WHAT IS REQUIRED
Line by line, reproduce exactly the beginning of the listing below, ending with the line that contains "multiplying in one root at a time. *)" and adding nothing.

----------------------------------------

(* ===== verification/RsVdl2.v ===== *)
(** The Reed-Solomon RS(255,249) codec of VDL Mode 2
    (src/common/vdl2/rs_vdl2.c): encoder, syndromes, Berlekamp-Massey, Chien
    search, Forney, errors-and-erasures decoding, and the shortened blocks of
    the link.

    Octets are [Z]; the block is a list of 255 of them, [block[0]] the
    coefficient of the highest power. *)

From S2P Require Import Prelude Gf256.

Definition GF_FCR : Z := 120.
Definition RS_VDL2_N : nat := 255.
Definition RS_VDL2_K : nat := 249.
Definition RS_VDL2_NROOTS : nat := 6.

(** The generator polynomial as the last loop of [rs_init] builds it,
    multiplying in one root at a time. *)
Definition build_gpoly : list Z :=
  forN RS_VDL2_NROOTS (fun i g =>
    let root := gexp (GF_FCR + Z.of_nat i) in
    let times c := if c =? 0 then 0 else gexp (glog c + glog root) in
    let g := fold_left (fun g j => <[j := Z.lxor (rd g (j - 1)) (times (rd g j))]> g) (rev (seq 1 (i + 1))) g in
    <[0%nat := times (rd g 0)]> g) [1; 0; 0; 0; 0; 0; 0].
Definition gpoly : list Z := Eval vm_compute in build_gpoly.

Lemma gpoly_built : build_gpoly = gpoly.
Proof. vm_compute. reflexivity. Qed.

(** ** Encoder *)

(** One data octet through the division register. *)
Definition encode_step (par : list Z) (x : Z) : list Z :=
  let fb := Z.lxor x (rd par 0) in
  map (fun j => Z.lxor (rd par (j + 1)) (gf_mul fb (rd gpoly (RS_VDL2_NROOTS - 1 - j)))) (seq 0 (RS_VDL2_NROOTS - 1))
  ++ [gf_mul fb (rd gpoly 0)].

Definition rs_vdl2_encode (block : list Z) : list Z :=
  blit block RS_VDL2_K (fold_left encode_step (take RS_VDL2_K block) (replicate RS_VDL2_NROOTS 0)).

(** ** Syndromes *)

(** Horner evaluation at the root of log [log_root], from the highest power. *)
Definition horner_step (log_root : Z) (s x : Z) : Z :=
  Z.lxor (if s =? 0 then s else gexp (glog s + log_root)) x.

(** [while (log_root >= 255) log_root -= 255] is a remainder. *)
Definition rs_syndromes (block : list Z) : bool * list Z :=
  let syn := map (fun i => fold_left (horner_step ((GF_FCR + Z.of_nat i) mod 255)) block 0) (seq 0 RS_VDL2_NROOTS) in
  (existsb (fun s => negb (s =? 0)) syn, syn).

(** ** Berlekamp-Massey *)

(** [acc ^= f(i)] for the listed [i]. *)
Definition xor_sum (f : nat -> Z) (l : list nat) (acc : Z) : Z := fold_left (fun acc i => Z.lxor acc (f i)) l acc.

Record bm_state := BmState { bm_lambda : list Z; bm_prev : list Z; bm_L : nat; bm_m : nat; bm_b : Z }.

(** [for (i = 0; i + m <= NROOTS; i++) lambda[i + m] ^= coef * prev[i]] *)
Definition add_shifted (lambda prev : list Z) (m : nat) (coef : Z) : list Z :=
  map (fun k => if (m <=? k)%nat then Z.lxor (rd lambda k) (gf_mul coef (rd prev (k - m))) else rd lambda k)
    (seq 0 (RS_VDL2_NROOTS + 1)).

Definition bm_discrepancy (syn lambda : list Z) (L n : nat) : Z :=
  xor_sum (fun i => gf_mul (rd lambda i) (rd syn (n - i))) (seq 1 L) (rd syn n).

Definition bm_step (syn : list Z) (n : nat) (st : bm_state) : bm_state :=
  let '(BmState lambda prev L m b) := st in
  let d := bm_discrepancy syn lambda L n in
  if d =? 0 then BmState lambda prev L (m + 1) b
  else
    let coef := gexp (glog d + 255 - glog b) in
    if (2 * L <=? n)%nat then BmState (add_shifted lambda prev m coef) lambda (n + 1 - L) 1 d
    else BmState (add_shifted lambda prev m coef) prev L (m + 1) b.

Definition one_poly : list Z := 1 :: replicate RS_VDL2_NROOTS 0.

(** Locator and its degree. *)
Definition berlekamp_massey (syn : list Z) (ns : nat) : nat * list Z :=
  let st := forN ns (bm_step syn) (BmState one_poly one_poly 0 1 1) in (bm_L st, bm_lambda st).

(** ** Chien search and Forney *)

(** [c * alpha^(e)] for a coefficient [c], skipped when zero. *)
Definition term (c e : Z) : Z := if c =? 0 then 0 else gexp ((glog c + e) mod 255).

Definition chien_value (psi : list Z) (dpsi : nat) (q : nat) : Z :=
  xor_sum (fun i => term (rd psi i) (Z.of_nat i * Z.of_nat q)) (seq 1 dpsi) (rd psi 0).

Definition chien_roots (psi : list Z) (dpsi : nat) : list nat :=
  List.filter (fun q => chien_value psi dpsi q =? 0) (seq 0 255).

(** [p = (255 - q) % 255] *)
Definition root_pow (q : nat) : nat := ((255 - q) mod 255)%nat.

Definition forney_omega (psi : list Z) (dpsi : nat) (syn : list Z) : list Z :=
  map (fun i => xor_sum (fun j => gf_mul (rd psi j) (rd syn (i - j))) (seq 0 (Nat.min i dpsi + 1)) 0)
    (seq 0 RS_VDL2_NROOTS).

Definition forney_num (omega : list Z) (q : nat) : Z :=
  xor_sum (fun i => term (rd omega i) (Z.of_nat i * Z.of_nat q)) (seq 0 RS_VDL2_NROOTS) 0.

(** The odd powers 1, 3, 5 up to [dpsi]. *)
Definition odd_upto (dpsi : nat) : list nat := List.filter Nat.odd (seq 1 dpsi).

Definition forney_den (psi : list Z) (dpsi : nat) (q : nat) : Z :=
  xor_sum (fun i => term (rd psi i) ((Z.of_nat i - 1) * Z.of_nat q)) (odd_upto dpsi) 0.

(** The correction loop: [None] is the return of -1 on a vanished derivative
    (the block is then partly modified and unspecified). *)
Fixpoint forney_loop (psi : list Z) (dpsi : nat) (omega : list Z) (roots : list nat) (block : list Z) (changed : Z)
  : option (list Z * Z) :=
  match roots with
  | [] => Some (block, changed)
  | q :: roots =>
    let p := root_pow q in
    let num := forney_num omega q in
    let den := forney_den psi dpsi q in
    if den =? 0 then None
    else if num =? 0 then forney_loop psi dpsi omega roots block changed
    else
      let e_log := glog num + 255 - glog den + (Z.of_nat p * (255 + 1 - GF_FCR)) mod 255 in
      let pos := (RS_VDL2_N - 1 - p)%nat in
      forney_loop psi dpsi omega roots (<[pos := Z.lxor (rd block pos) (gexp (e_log mod 255))]> block) (changed + 1)
  end.

(** A decoder's result: [None] is -1 (contents of the block unspecified). *)
Definition apply_errata (block syn psi : list Z) (dpsi : nat) : option (list Z * Z) :=
  let roots := chien_roots psi dpsi in
  if (RS_VDL2_NROOTS <? length roots)%nat then None
  else if negb (length roots =? dpsi)%nat then None
  else
    match forney_loop psi dpsi (forney_omega psi dpsi syn) roots block 0 with
    | None => None
    | Some (block, changed) => if (rs_syndromes block).1 then None else Some (block, changed)
    end.

(** ** Errors and erasures *)

(** [for (i = e + 1; i > 0; i--) gamma[i] ^= x * gamma[i - 1]] *)
Definition gamma_step (gamma : list Z) (e : nat) (x : Z) : list Z :=
  map (fun i => if (1 <=? i)%nat && (i <=? e + 1)%nat
                then Z.lxor (rd gamma i) (gf_mul x (rd gamma (i - 1))) else rd gamma i) (seq 0 (RS_VDL2_NROOTS + 1)).

(** The erasure locator; [None] on a position outside the block. *)
Fixpoint erasure_locator (pos : list Z) (e : nat) (gamma : list Z) : option (list Z) :=
  match pos with
  | [] => Some gamma
  | p :: pos =>
    if (p <? 0) || (Z.of_nat RS_VDL2_N <=? p) then None
    else erasure_locator pos (e + 1) (gamma_step gamma e (gexp (Z.of_nat RS_VDL2_N - 1 - p)))
  end.

(** Coefficients of [gamma * syn] modulo x^6. *)
Definition modified_syndromes (gamma syn : list Z) (f : nat) : list Z :=
  map (fun i => xor_sum (fun a => gf_mul (rd gamma a) (rd syn (i - a))) (seq 0 (Nat.min i f + 1)) 0)
    (seq 0 RS_VDL2_NROOTS).

(** [psi[a + b] ^= lambda[a] * gamma[b]], zero coefficients skipped. *)
Definition locator_product (lambda gamma : list Z) (L f : nat) : list Z :=
  fold_left (fun psi a =>
    if rd lambda a =? 0 then psi
    else fold_left (fun psi b =>
      if rd gamma b =? 0 then psi
      else <[(a + b)%nat := Z.lxor (rd psi (a + b)) (gf_mul (rd lambda a) (rd gamma b))]> psi)
      (seq 0 (f + 1)) psi)
    (seq 0 (L + 1)) (replicate (RS_VDL2_NROOTS + 1) 0).

(** The first [n_erasures] entries of [erasure_pos] are the erasures.  The
    result is the corrected block and [*n_corrected]. *)
Definition rs_vdl2_decode_erasures (block erasure_pos : list Z) (n_erasures : Z) : option (list Z * Z) :=
  if (n_erasures <? 0) || (Z.of_nat RS_VDL2_NROOTS <? n_erasures) then None
  else
    let '(nonzero, syn) := rs_syndromes block in
    if negb nonzero then Some (block, 0)
    else
      let f := Z.to_nat n_erasures in
      match erasure_locator (take f erasure_pos) 0 one_poly with
      | None => None
      | Some gamma =>
        let u := modified_syndromes gamma syn f in
        let ns := (RS_VDL2_NROOTS - f)%nat in
        let '(L, lambda) := berlekamp_massey (map (fun k => rd u (f + k)) (seq 0 ns)) ns in
        if (RS_VDL2_NROOTS <? 2 * L + f)%nat then None
        else apply_errata block syn (locator_product lambda gamma L f) (L + f)
      end.

Definition rs_vdl2_decode (block : list Z) : option (list Z * Z) := rs_vdl2_decode_erasures block [] 0.

(** ** Shortened blocks *)

Definition short_fec_octetcount (data_len : Z) : Z :=
  if data_len <? 3 then 0 else if data_len <? 31 then 2 else if data_len <? 68 then 4 else Z.of_nat RS_VDL2_NROOTS.

(** The confidence positions that pass the confinement and duplicate tests,
    appended to the structural ones. *)
Fixpoint confined (data_len struct_lo : Z) (seen conf erasures : list Z) : option (list Z) :=
  match conf with
  | [] => Some erasures
  | p :: conf =>
    if negb ((0 <=? p) && (p <? data_len)) && negb ((Z.of_nat RS_VDL2_K <=? p) && (p <? struct_lo)) then None
    else if existsb (fun x => x =? p) seen then None
    else confined data_len struct_lo (seen ++ [p]) conf (erasures ++ [u8 p])
  end.

Definition rs_vdl2_decode_shortened_erasures (block : list Z) (data_len : Z) (conf_erasure_pos : list Z)
    (n_conf_erasures : Z) : option (list Z * Z) :=
  if n_conf_erasures <? 0 then None
  else
    let fec := short_fec_octetcount data_len in
    if fec =? 0 then (if n_conf_erasures =? 0 then Some (block, 0) else None)
    else
      let f_structural := Z.of_nat RS_VDL2_NROOTS - fec in
      if Z.of_nat RS_VDL2_NROOTS <? f_structural + n_conf_erasures then None
      else
        let struct_lo := Z.of_nat RS_VDL2_K + fec in
        let structural := map (fun i => struct_lo + Z.of_nat i) (seq 0 (Z.to_nat f_structural)) in
        match confined data_len struct_lo [] (take (Z.to_nat n_conf_erasures) conf_erasure_pos) structural with
        | None => None
        | Some erasures => rs_vdl2_decode_erasures block erasures (Z.of_nat (length erasures))
        end.

Definition rs_vdl2_decode_shortened (block : list Z) (data_len : Z) : option (list Z * Z) :=
  rs_vdl2_decode_shortened_erasures block data_len [] 0.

----------------------------------------

SOLUTION
(* ===== verification/RsVdl2.v ===== *)
(** The Reed-Solomon RS(255,249) codec of VDL Mode 2
    (src/common/vdl2/rs_vdl2.c): encoder, syndromes, Berlekamp-Massey, Chien
    search, Forney, errors-and-erasures decoding, and the shortened blocks of
    the link.

    Octets are [Z]; the block is a list of 255 of them, [block[0]] the
    coefficient of the highest power. *)

From S2P Require Import Prelude Gf256.

Definition GF_FCR : Z := 120.
Definition RS_VDL2_N : nat := 255.
Definition RS_VDL2_K : nat := 249.
Definition RS_VDL2_NROOTS : nat := 6.

(** The generator polynomial as the last loop of [rs_init] builds it,
    multiplying in one root at a time. *)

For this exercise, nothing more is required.